### PROBLEM REQUIREMENTS
Set down exactly the lines in the records below that run from the line with "mapM (fun i" to the line with "- apply Forall_forall. intros. lia.", inclusive, and nothing more.

### DATA EXCERPTS
+ + + + + + +

(** * SyncNotionCalendar: the reconciliation core, embedded and verified

    A shallow embedding of [src/CalendarClient.py], [src/notionClient.py] and
    [src/Database.py].  Python objects become Rocq values:

    - a [str] is a [string]: its characters are the code points below
      256;
    - a pandas cell is a [cell]: a string, a timestamp, or the missing value
      (Python [None], [NaN] and [NaT] are one constructor, [Null]);
    - a [pd.Series] is a finite map from labels to cells, a [pd.DataFrame]
      indexed by [id] is a finite map from ids to rows;
    - methods that talk to the outside world (Notion, AppleScript, the csv
      file, the logger) run in a small monad [M] that threads the state of
      the [Database] object, may raise, and records every effect as an
      [Event].

    The answers of Notion and of AppleScript are parameters ([Env]); so are
    [strptime] and [strftime] ([PyDatetime]).  The table lives in memory
    from one run to the next: reading the csv file back is not modelled. *)

From Stdlib Require Import ZArith Ascii.
From stdpp Require Import base gmap strings list fin_maps pretty.

Local Open Scope Z_scope.

(** ** Python string primitives *)

Module Py.

(** The two characters that cannot be written inside a literal. *)
Definition dquote : string := String "034"%char "".
Definition newline : string := String "010"%char "".
Definition cr : string := String "013"%char "".
Definition backslash : string := String "092"%char "".

(** [s.startswith(p)] *)
Fixpoint startswith (p s : string) : bool :=
  match p, s with
  | EmptyString, _ => true
  | String a p', String b s' => if decide (a = b) then startswith p' s' else false
  | String _ _, EmptyString => false
  end.

(** [s[n:]] and [s[:n]] for [n >= 0] *)
Fixpoint drop (n : nat) (s : string) : string :=
  match n, s with
  | O, _ => s
  | S n', String _ s' => drop n' s'
  | S _, EmptyString => EmptyString
  end.

Fixpoint take (n : nat) (s : string) : string :=
  match n, s with
  | O, _ => EmptyString
  | S n', String a s' => String a (take n' s')
  | S _, EmptyString => EmptyString
  end.

Definition len (s : string) : nat := String.length s.

(** [sub in s] *)
Fixpoint contains (sub s : string) : bool :=
  startswith sub s ||
  match s with
  | EmptyString => false
  | String _ s' => contains sub s'
  end.

(** [s.endswith(p)] *)
Definition endswith (p s : string) : bool :=
  startswith (String.rev p) (String.rev s).

(** [s.replace(old, new)] for a non-empty [old]: the occurrences are found
    from the left and do not overlap.  [fuel] bounds the recursion by the
    length of the text still to scan. *)
Fixpoint replace_go (fuel : nat) (old new s : string) : string :=
  match fuel with
  | O => s
  | S fuel' =>
      match s with
      | EmptyString => EmptyString
      | String a s' =>
          if startswith old s
          then new +:+ replace_go fuel' old new (drop (len old) s)
          else String a (replace_go fuel' old new s')
      end
  end.

Definition replace (old new s : string) : string :=
  replace_go (len s) old new s.

(** [s.split(sep)] for a one-character separator. *)
Fixpoint split_go (sep : ascii) (cur : string) (s : string) : list string :=
  match s with
  | EmptyString => [String.rev cur]
  | String a s' =>
      if decide (a = sep)
      then String.rev cur :: split_go sep EmptyString s'
      else split_go sep (String a cur) s'
  end.

Definition split (sep : ascii) (s : string) : list string :=
  split_go sep EmptyString s.

(** [c.isspace()]: tab, newline, vertical tab, form feed, carriage
    return, the four separators 28 to 31, space, next line (133) and
    no-break space (160). *)
Definition isspace (a : ascii) : bool :=
  let n := nat_of_ascii a in
  ((9 <=? n) && (n <=? 13) || (28 <=? n) && (n <=? 32)
   || (n =? 133) || (n =? 160))%nat.

(** [s.split()]: the maximal runs of characters that are not whitespace.
    [cur] holds, in reverse, the run being read. *)
Fixpoint split_ws_go (cur : string) (s : string) : list string :=
  let flush := match cur with EmptyString => [] | _ => [String.rev cur] end in
  match s with
  | EmptyString => flush
  | String a s' =>
      if isspace a then flush ++ split_ws_go EmptyString s'
      else split_ws_go (String a cur) s'
  end.

Definition split_ws (s : string) : list string := split_ws_go EmptyString s.

(** [str.strip()] *)
Fixpoint lstrip (s : string) : string :=
  match s with
  | String a s' => if isspace a then lstrip s' else s
  | EmptyString => EmptyString
  end.

Definition strip (s : string) : string :=
  String.rev (lstrip (String.rev (lstrip s))).

(** Truth value of a string: [if s:] *)
Definition truthy (s : string) : bool :=
  match s with EmptyString => false | _ => true end.

(** Decimal rendering of a non-negative field, left-padded with zeros. *)
Definition zfill (width : nat) (s : string) : string :=
  String.string_of_list_ascii (replicate (width - len s)%nat "0"%char) +:+ s.

Definition digits (width : nat) (z : Z) : string := zfill width (pretty (Z.to_N z)).

End Py.

(** ** Exceptions and results *)

Record exn := Exn { exn_class : string; exn_msg : string }.

Inductive Res (A : Type) : Type :=
| Ok (a : A)
| Raise (e : exn).
Arguments Ok {A} a.
Arguments Raise {A} e.

Definition is_ok {A} (r : Res A) : bool :=
  match r with Ok _ => true | Raise _ => false end.

(** [str(e)] *)
Definition str_exn (e : exn) : string := exn_msg e.

(** ** [datetime] values *)

Record datetime := Datetime {
  year : Z; month : Z; day : Z;
  hour : Z; minute : Z; second : Z
}.

Global Instance datetime_eq_dec : EqDecision datetime.
Proof. solve_decision. Defined.

Module Calendar.

(** Days since 1970-01-01 of a proleptic Gregorian date. *)
Definition days_from_civil (y m d : Z) : Z :=
  let y' := if m <=? 2 then y - 1 else y in
  let era := y' / 400 in
  let yoe := y' - era * 400 in
  let mp := if 2 <? m then m - 3 else m + 9 in
  let doy := (153 * mp + 2) / 5 + d - 1 in
  let doe := yoe * 365 + yoe / 4 - yoe / 100 + doy in
  era * 146097 + doe - 719468.

Definition civil_from_days (z : Z) : Z * Z * Z :=
  let z := z + 719468 in
  let era := z / 146097 in
  let doe := z - era * 146097 in
  let yoe := (doe - doe / 1460 + doe / 36524 - doe / 146096) / 365 in
  let y := yoe + era * 400 in
  let doy := doe - (365 * yoe + yoe / 4 - yoe / 100) in
  let mp := (5 * doy + 2) / 153 in
  let d := doy - (153 * mp + 2) / 5 + 1 in
  let m := if mp <? 10 then mp + 3 else mp - 9 in
  (if m <=? 2 then y + 1 else y, m, d).

Definition is_leap (y : Z) : bool :=
  (y mod 4 =? 0) && (negb (y mod 100 =? 0) || (y mod 400 =? 0)).

Definition days_in_month (y m : Z) : Z :=
  if m =? 2 then (if is_leap y then 29 else 28)
  else if (m =? 4) || (m =? 6) || (m =? 9) || (m =? 11) then 30 else 31.

Definition valid_date (y m d : Z) : bool :=
  (1 <=? y) && (y <=? 9999) && (1 <=? m) && (m <=? 12) &&
  (1 <=? d) && (d <=? days_in_month y m).

(** 0 is Sunday. *)
Definition weekday (y m d : Z) : Z := (days_from_civil y m d + 4) mod 7.

Definition seconds_of_day (t : datetime) : Z :=
  hour t * 3600 + minute t * 60 + second t.

(** [dt + timedelta(days=dd, seconds=ds)]; Python raises [OverflowError]
    outside of years 1 to 9999. *)
Definition add_timedelta (t : datetime) (dd ds : Z) : Res datetime :=
  let total := seconds_of_day t + ds in
  let z := days_from_civil (year t) (month t) (day t) + dd + total / 86400 in
  let s := total mod 86400 in
  let '(y, m, d) := civil_from_days z in
  if (1 <=? y) && (y <=? 9999)
  then Ok (Datetime y m d (s / 3600) ((s mod 3600) / 60) (s mod 60))
  else Raise (Exn "OverflowError" "date value out of range").

(** [datetime.combine(a.date(), b.time())] *)
Definition combine (a b : datetime) : datetime :=
  Datetime (year a) (month a) (day a) (hour b) (minute b) (second b).

(** [str(pd.Timestamp)] for a timestamp with whole seconds and no zone. *)
Definition str_timestamp (t : datetime) : string :=
  Py.digits 4 (year t) +:+ "-" +:+ Py.digits 2 (month t) +:+ "-" +:+
  Py.digits 2 (day t) +:+ " " +:+ Py.digits 2 (hour t) +:+ ":" +:+
  Py.digits 2 (minute t) +:+ ":" +:+ Py.digits 2 (second t).

End Calendar.

(** The two functions of Python's [datetime] module that read and write
    text.  The development is parametric in them; [Reference.py_datetime]
    below is an executable instance. *)
Class PyDatetime := {
  (** [datetime.strptime(text, format)], raising [ValueError] *)
  strptime : string → string → Res datetime;
  (** [dt.strftime(format)] *)
  strftime : datetime → string → string
}.

(** ** pandas values *)

Inductive cell :=
| Null                      (* None, NaN, NaT *)
| Str (s : string)
| Ts (t : datetime).        (* pd.Timestamp *)

Global Instance cell_eq_dec : EqDecision cell.
Proof. solve_decision. Defined.

Abbreviation Series := (gmap string cell).
Abbreviation DataFrame := (gmap string (gmap string cell)).

Module Pd.

(** [pd.isna(c)], [pd.isnull(c)] *)
Definition isna (c : cell) : bool :=
  match c with Null => true | _ => false end.

(** Element-wise [a != b]: a missing value differs from everything,
    itself included. *)
Definition ne (a b : cell) : bool :=
  isna a || isna b || negb (bool_decide (a = b)).

(** Element-wise [a == b]: a missing value equals nothing. *)
Definition eq (a b : cell) : bool :=
  negb (isna a) && negb (isna b) && bool_decide (a = b).

(** [str(c)], as used by f-strings. *)
Definition str (c : cell) : string :=
  match c with
  | Null => "None"
  | Str s => s
  | Ts t => Calendar.str_timestamp t
  end.

(** Truth value of a cell holding [None] or a [str]. *)
Definition truthy (c : cell) : bool :=
  match c with
  | Null => false
  | Str s => Py.truthy s
  | Ts _ => true
  end.

(** [getattr(series, label, default)] *)
Definition getattr (s : Series) (label : string) (default : cell) : cell :=
  match s !! label with Some c => c | None => default end.

(** [series.label], raising [AttributeError] for an unknown label. *)
Definition attr (s : Series) (label : string) : Res cell :=
  match s !! label with
  | Some c => Ok c
  | None => Raise (Exn "AttributeError"
                       ("'Series' object has no attribute '" +:+ label +:+ "'"))
  end.

(** One cell of the column [label] of a frame: rows that lack the label
    hold the missing value there. *)
Definition col (row : Series) (label : string) : cell :=
  getattr row label Null.
(** ** [pileup_plot] *)

Lemma image_data_run w pileup_pattern g :
  heap w !! pileup_pattern = Some (NDArray (Array2 g)) ->
  image_data pileup_pattern w = (Returned g, w).
Proof.
  intros Hg. unfold image_data.
  rewrite (bind_returned _ _ _ _ _ (deref_run _ _ _ Hg)).
  unfold array_at.
  now rewrite (bind_returned _ _ _ _ _
                 (bind_returned _ _ _ _ _ (deref_run _ _ _ Hg))).
Qed.

Lemma image_data_inv w pileup_pattern g w' :
  image_data pileup_pattern w = (Returned g, w') -> w' = w.
Proof.
  unfold image_data. intros H.
  apply bind_inv in H. destruct H as (o & w0 & Ho & H).
  unfold deref in Ho. destruct (heap w !! pileup_pattern); inversion Ho; subst.
  assert (Harr : (a ← array_at pileup_pattern;
                  match a with
                  | Array2 g => ret g
                  | Array1 _ =>
                      emit plt.Gca ;; raise (TypeError "Invalid shape for image data")
                  end) w0 = (Returned g, w') -> w' = w0).
  { clear H. intros H. apply bind_inv in H. destruct H as (a & w1 & Ha & H).
    pose proof (array_at_reads pileup_pattern w0) as Hread.
    rewrite Ha in Hread. simpl in Hread. subst w1.
    destruct a; [discriminate H | now inversion H]. }
  destruct o; try discriminate H; now apply Harr.
Qed.

Lemma py_add_str_inv name suffix file :
  py_add name (PyStr suffix) = Returned file ->
  exists s, name = PyStr s /\ file = PyStr (s ++ suffix).
Proof.
  destruct name; simpl; try discriminate.
  intros H. inversion H. eauto.
Qed.

Lemma pileup_plot_run_iff env pileup_pattern name output w w' :
  pileup_plot env pileup_pattern name output w = (Returned tt, w')
  <-> exists g s,
        image_data pileup_pattern w = (Returned g, w)
        /\ pileup_name name = PyStr s
        /\ writable env (pileup_file output s) = true
        /\ w' = add_calls w (pileup_calls output g s).
Proof.
  unfold pileup_plot. cbv zeta. fold (pileup_name name). split.
  - intros H.
    apply bind_inv in H. destruct H as (g & w0 & Himg & H).
    pose proof (image_data_inv _ _ _ _ Himg) as ->.
    rewrite (bind_returned _ _ _ _ _ (emit_run _ _)) in H.
    rewrite (bind_returned _ _ _ _ _ (emit_run _ _)) in H.
    rewrite (bind_returned _ _ _ _ _ (emit_run _ _)) in H.
    apply bind_inv in H. destruct H as (file & w1 & Hfile & H).
    destruct (py_add (pileup_name name) (PyStr ".pdf")) as [file' |] eqn:Eadd;
      simpl in Hfile; inversion Hfile; subst file' w1.
    destruct (py_add_str_inv _ _ _ Eadd) as (s & Hs & ->).
    rewrite Hs in H. simpl py_str in H.
    erewrite bind_returned in H by reflexivity.
    unfold savefig in H. fold (pileup_file output s) in H.
    exists g, s. rewrite Hs.
    destruct (writable env (pileup_file output s)).
    + rewrite (bind_returned _ _ _ _ _ (emit_run _ _)), emit_run in H.
      rewrite !add_calls_app in H. inversion H.
      repeat split; assumption || reflexivity.
    + erewrite bind_raised in H by reflexivity. discriminate.
  - intros (g & s & Himg & Hs & Hwr & ->).
    rewrite (bind_returned _ _ _ _ _ Himg).
    rewrite (bind_returned _ _ _ _ _ (emit_run _ _)).
    rewrite (bind_returned _ _ _ _ _ (emit_run _ _)).
    rewrite (bind_returned _ _ _ _ _ (emit_run _ _)).
    rewrite Hs. simpl py_add. simpl lift.
    do 2 (erewrite bind_returned by reflexivity).
    unfold savefig. fold (pileup_file output s). rewrite Hwr.
    rewrite (bind_returned _ _ _ _ _ (emit_run _ _)), emit_run.
    rewrite !add_calls_app. reflexivity.
Qed.
(** X11.  On every path (heap, huge pages, [-p]), with a page size
    [2^k]: when the allocation is done, the region that is handed to the
    tests starts on a page boundary, at the buffer or less than a page
    after its start. *)
Theorem tested_region_starts_on_page_boundary : forall k fuel c a t,
  0 <= k < 64 -> page_size_of e c = 2 ^ k ->
  acquire e fuel c = Done a t ->
  pagesize a = 2 ^ k /\
  aligned a mod 2 ^ k = 0 /\
  0 <= to_size (aligned a - buf a) < 2 ^ k.
Proof.
  intros k fuel c a t Hk Hps H.
  pose proof (pow2_k_bounds k Hk) as Hpk.
  destruct (acquire_cases e fuel c) as [E | E]; rewrite E in H; [discriminate|].
  apply acquire_from_page in H; [|cbn; unfold NULL; lia].
  destruct H as (a5 & -> & Hp & Hm & Hb).
  cbn [pagesize pagesizemask alloc_ready] in Hp, Hm. rewrite Hps in Hp, Hm.
  assert (Hok : page_ok k a5) by (split; [exact Hk | split; assumption]).
  destruct (align_keeps a5) as (Kb & _ & _ & Kp & _). rewrite Kb, Kp.
  split; [exact Hp|].
  destruct (Z.eq_dec (buf a5 mod pagesize a5) 0) as [Hz | Hnz].
  - rewrite (align_aligned a5 Hz). cbn [aligned set_aligned].
    rewrite <- Hp. split; [exact Hz|].
    rewrite Z.sub_diag. cbn. rewrite Hp. lia.
  - destruct (align_unaligned k a5 Hok Hb Hnz) as (-> & Hs).
    pose proof (skip_bounds k a5 Hok Hnz) as Hsk.
    cbn [aligned set_aligned set_bufsize]. rewrite Hs, <- Hp. split; [|lia].
    rewrite Hp, to_size_mod_page by exact Hk. unfold skip. rewrite Hp.
    pose proof (Z.div_mod (buf a5) (2 ^ k) ltac:(lia)) as Hd.
    replace (buf a5 + (2 ^ k - buf a5 mod 2 ^ k))
      with ((buf a5 / 2 ^ k + 1) * 2 ^ k) by lia.
    apply Z.mod_mul. lia.
Qed.

(** ** Huge pages and pinning *)

Lemma hugepages_loop_no_heap fuel free : forall a t,
  exists added,
    trace_of (hugepages_loop e fuel free a t) = t ++ added /\
    existsb heap_or_phys_event added = false.
Proof.
  induction fuel as [|fuel IH]; intros a t; cbn [hugepages_loop];
    destruct ((buf a =? NULL) && negb (wantbytes a =? 0));
    try (exists []; rewrite app_nil_r; auto; fail).
  cbv zeta.
  assert (Hone : forall a1, exists added,
    trace_of (hugepages_loop e fuel free a1
      (t ++ [EvMmapHuge (wantbytes a)
               (to_size (fst (mmap_huge_ret e t (wantbytes a))))
               (snd (mmap_huge_ret e t (wantbytes a)))])) = t ++ added /\
    existsb heap_or_phys_event added = false).
  { intros a1. destruct (IH a1 (t ++ [EvMmapHuge (wantbytes a)
               (to_size (fst (mmap_huge_ret e t (wantbytes a))))
               (snd (mmap_huge_ret e t (wantbytes a)))]))
      as (added & -> & Hno).
    eexists. rewrite <- app_assoc. split; [reflexivity|]. exact Hno. }
  destruct (_ && (_ =? ENOMEM)).
  - destruct (_ <? pagesize _); [|apply Hone].
    eexists. split; [reflexivity|]. reflexivity.
  - destruct (_ =? MAP_FAILED); [|apply Hone].
    eexists. split; [reflexivity|]. reflexivity.
Qed.

Lemma test_events_no_heap a added :
  forallb (test_event a) added = true ->
  existsb heap_or_phys_event added = false.
Proof.
  induction added as [|ev added IH]; intros Hall; [reflexivity|].
  cbn [forallb] in Hall. apply andb_true_iff in Hall as [Hev Hall].
  cbn [existsb]. rewrite (IH Hall).
  destruct ev; try discriminate; reflexivity.
Qed.

(** X12.  Huge pages (without [-p]) are never pinned: the run calls
    neither [mlock] nor [malloc], [free], [open] or the [mmap] of a
    device.  [do_mlock] is still set when the tests are over, though, so
    a run that ends calls [munlock] on the region just before it
    exits. *)
Theorem hugepages_not_pinned_yet_unpinned : forall fuel c,
  cfg_use_hugepages c = true -> cfg_use_phys c = false ->
  existsb heap_or_phys_event (trace_of (main sizeof_ul e fuel c)) = false /\
  (forall a t0 code t,
     acquire e fuel c = Done a t0 ->
     main sizeof_ul e fuel c = Exit code t ->
     do_mlock a = true /\
     exists t1, t = t1 ++ [EvMunlock (aligned a) (to_size (bufsize a))]).
Proof.
  intros fuel c Hh Hp.
  assert (Hacq : acquire e fuel c = Exit EXIT_FAIL_NONSTARTER [] \/
    exists added,
      existsb heap_or_phys_event added = false /\
      match acquire e fuel c with
      | Done a t => t = added /\ do_mlock a = true
      | Exit _ t | OutOfFuel t => t = added
      end).
  { destruct (acquire_cases e fuel c) as [-> | ->]; [left; reflexivity|].
    right. unfold acquire_from. rewrite Hp. cbn [alloc_ready use_hugepages].
    rewrite Hh. unfold alloc_using_hugepages.
    match goal with |- context [hugepages_loop e fuel ?f ?a1 ?t1] =>
      destruct (hugepages_loop_no_heap fuel f a1 t1) as (added & Ht & Hno);
      pose proof (hugepages_loop_page fuel f a1 t1) as Hpg;
      destruct (hugepages_loop e fuel f a1 t1) as [a5 t5|code t5|t5]
    end; cbn [trace_of app] in Ht; subst; exists added;
      (split; [exact Hno|]); try reflexivity.
    split; [reflexivity|].
    destruct (Hpg a5 added eq_refl) as (_ & _ & Hd & _).
    destruct (align_keeps a5) as (_ & -> & _). rewrite Hd.
    destruct (negb _); reflexivity. }
  destruct Hacq as [Hx | (added0 & Hno & Hm)].
  { unfold main. rewrite Hx. split; [reflexivity | discriminate]. }
  unfold main.
  destruct (acquire e fuel c) as [a t0|code0 t0|t0]; subst;
    try (split; [exact Hno | discriminate]).
  destruct Hm as [-> Hd].
  destruct (run_loops_events fuel c a 1 0 added0) as (added & Ht & Hall).
  apply test_events_no_heap in Hall.
  pose proof (run_loops_no_exit sizeof_ul e fuel c a 1 0 added0) as Hne.
  destruct (run_loops sizeof_ul e fuel c a 1 0 added0) as [code t1|code t1|t1];
    cbn [trace_of] in Ht |- *; subst t1.
  - rewrite Hd. split.
    + rewrite !existsb_app, Hno, Hall. reflexivity.
    + intros a' t0' code' t' Ea Em. injection Ea as <- <-.
      injection Em as <- <-. split; [exact Hd|]. eauto.
  - exfalso. exact (Hne _ _ eq_refl).
  - split; [rewrite existsb_app, Hno, Hall; reflexivity | discriminate].
Qed.
(** Every event keeps the invariant: at most one idle timer is pending. *)
Lemma step_timers_ok w e : timers_ok w → timers_ok (step b w e).
Proof.
  intros Hok. destruct e as [dt|s| | | |v| |]; cbn [step].
  - exact Hok.
  - destruct (loaded w); [|done].
    destruct (wiring b s) as [[|]|]; [by apply call_reset_ok | done | done].
  - destruct (debouncer w) as [d|]; [|done].
    destruct (d <=? clock w); [|done]. by apply call_reset_ok.
  - pose proof Hok as Hok'. unfold timers_ok in Hok'.
    destruct (timers w) as [|t [|t' ts]] eqn:Et; [done| |done].
    rewrite pop_due_single. destruct (due t <=? clock w); [|done].
    by unfold timers_ok.
  - destruct (loaded w); [|done]. by apply call_reset_ok.
  - destruct (loaded w && setting_tab b); done.
  - destruct (saving w); [done|]. by apply call_reset_ok.
  - destruct (loaded w); [|done].
    unfold timers_ok, onunload, set_loaded; cbn.
    by rewrite clear_idleTimeout_timers.
Qed.

Lemma run_timers_ok w es : timers_ok w → timers_ok (run b w es).
Proof.
  revert w. induction es as [|e es IH]; intros w Hok; [done|].
  cbn. apply IH. by apply step_timers_ok.
Qed.

Lemma onload_timers_ok t0 h0 st : timers_ok (onload b t0 h0 st).
Proof. apply call_reset_ok. by unfold timers_ok. Qed.
Lemma take_shifted_sublist {A} (a : list A) (o : nat) (idx : list nat) r :
  StronglySorted lt idx -> Forall (fun i => o <= i) idx ->
  mapM (fun i => index a (i - o)) idx = Ok r -> r `sublist_of` a.
Proof.
  revert o idx r. induction a as [|x a IH]; intros o idx r Hs Hge H.
  - destruct idx as [|i idx]; [by injection H as <-|].
    by rewrite mapM_cons_result, index_nil in H.
  - destruct idx as [|i idx]; [injection H as <-; apply sublist_nil_l|].
    rewrite mapM_cons_result in H.
    apply StronglySorted_inv in Hs as [Hs Hi].
    apply Forall_cons in Hge as [Hoi Hge].
    assert (mapM (fun j => index (x :: a) (j - o)) idx
            = mapM (fun j => index a (j - S o)) idx) as Hshift.
    { apply mapM_ext_Forall. rewrite Forall_forall in *. intros j Hj.
      specialize (Hi j Hj). specialize (Hge j Hj).
      replace (j - o) with (S (j - S o)) by lia. done. }
    assert (Forall (fun j => S o <= j) idx) as Hge'.
    { rewrite Forall_forall in *. intros j Hj.
      specialize (Hi j Hj). specialize (Hge j Hj). lia. }
    destruct (decide (i = o)) as [->|Hne].
    + rewrite Nat.sub_diag, Hshift in H.
      apply bind_Ok in H as (y & [= <-] & H).
      apply bind_Ok in H as (r' & Hr' & H). injection H as <-.
      apply sublist_skip. by eapply (IH (S o)).
    + replace (i - o) with (S (i - S o)) in H by lia.
      rewrite Hshift in H. apply sublist_cons.
      apply (IH (S o) (i :: idx)); [by constructor | constructor; [lia|done] |].
      by rewrite mapM_cons_result.
Qed.

Lemma take_indices_sublist {A} (a : list A) idx r :
  StronglySorted lt idx -> take_indices a idx = Ok r -> r `sublist_of` a.
Proof.
  intros Hs H. apply (take_shifted_sublist a 0 idx r Hs).
  - apply Forall_forall. intros. lia.
  - rewrite <- H. unfold take_indices. apply mapM_ext_Forall.
    apply Forall_forall. intros i _. by rewrite Nat.sub_0_r.
Qed.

+ + + + + + +

### ANSWER FOR THIS EXERCISE
  mapM (fun i => index a (i - o)) idx = Ok r -> r `sublist_of` a.
Proof.
  revert o idx r. induction a as [|x a IH]; intros o idx r Hs Hge H.
  - destruct idx as [|i idx]; [by injection H as <-|].
    by rewrite mapM_cons_result, index_nil in H.
  - destruct idx as [|i idx]; [injection H as <-; apply sublist_nil_l|].
    rewrite mapM_cons_result in H.
    apply StronglySorted_inv in Hs as [Hs Hi].
    apply Forall_cons in Hge as [Hoi Hge].
    assert (mapM (fun j => index (x :: a) (j - o)) idx
            = mapM (fun j => index a (j - S o)) idx) as Hshift.
    { apply mapM_ext_Forall. rewrite Forall_forall in *. intros j Hj.
      specialize (Hi j Hj). specialize (Hge j Hj).
      replace (j - o) with (S (j - S o)) by lia. done. }
    assert (Forall (fun j => S o <= j) idx) as Hge'.
    { rewrite Forall_forall in *. intros j Hj.
      specialize (Hi j Hj). specialize (Hge j Hj). lia. }
    destruct (decide (i = o)) as [->|Hne].
    + rewrite Nat.sub_diag, Hshift in H.
      apply bind_Ok in H as (y & [= <-] & H).
      apply bind_Ok in H as (r' & Hr' & H). injection H as <-.
      apply sublist_skip. by eapply (IH (S o)).
    + replace (i - o) with (S (i - S o)) in H by lia.
      rewrite Hshift in H. apply sublist_cons.
      apply (IH (S o) (i :: idx)); [by constructor | constructor; [lia|done] |].
      by rewrite mapM_cons_result.
Qed.

Lemma take_indices_sublist {A} (a : list A) idx r :
  StronglySorted lt idx -> take_indices a idx = Ok r -> r `sublist_of` a.
Proof.
  intros Hs H. apply (take_shifted_sublist a 0 idx r Hs).
  - apply Forall_forall. intros. lia.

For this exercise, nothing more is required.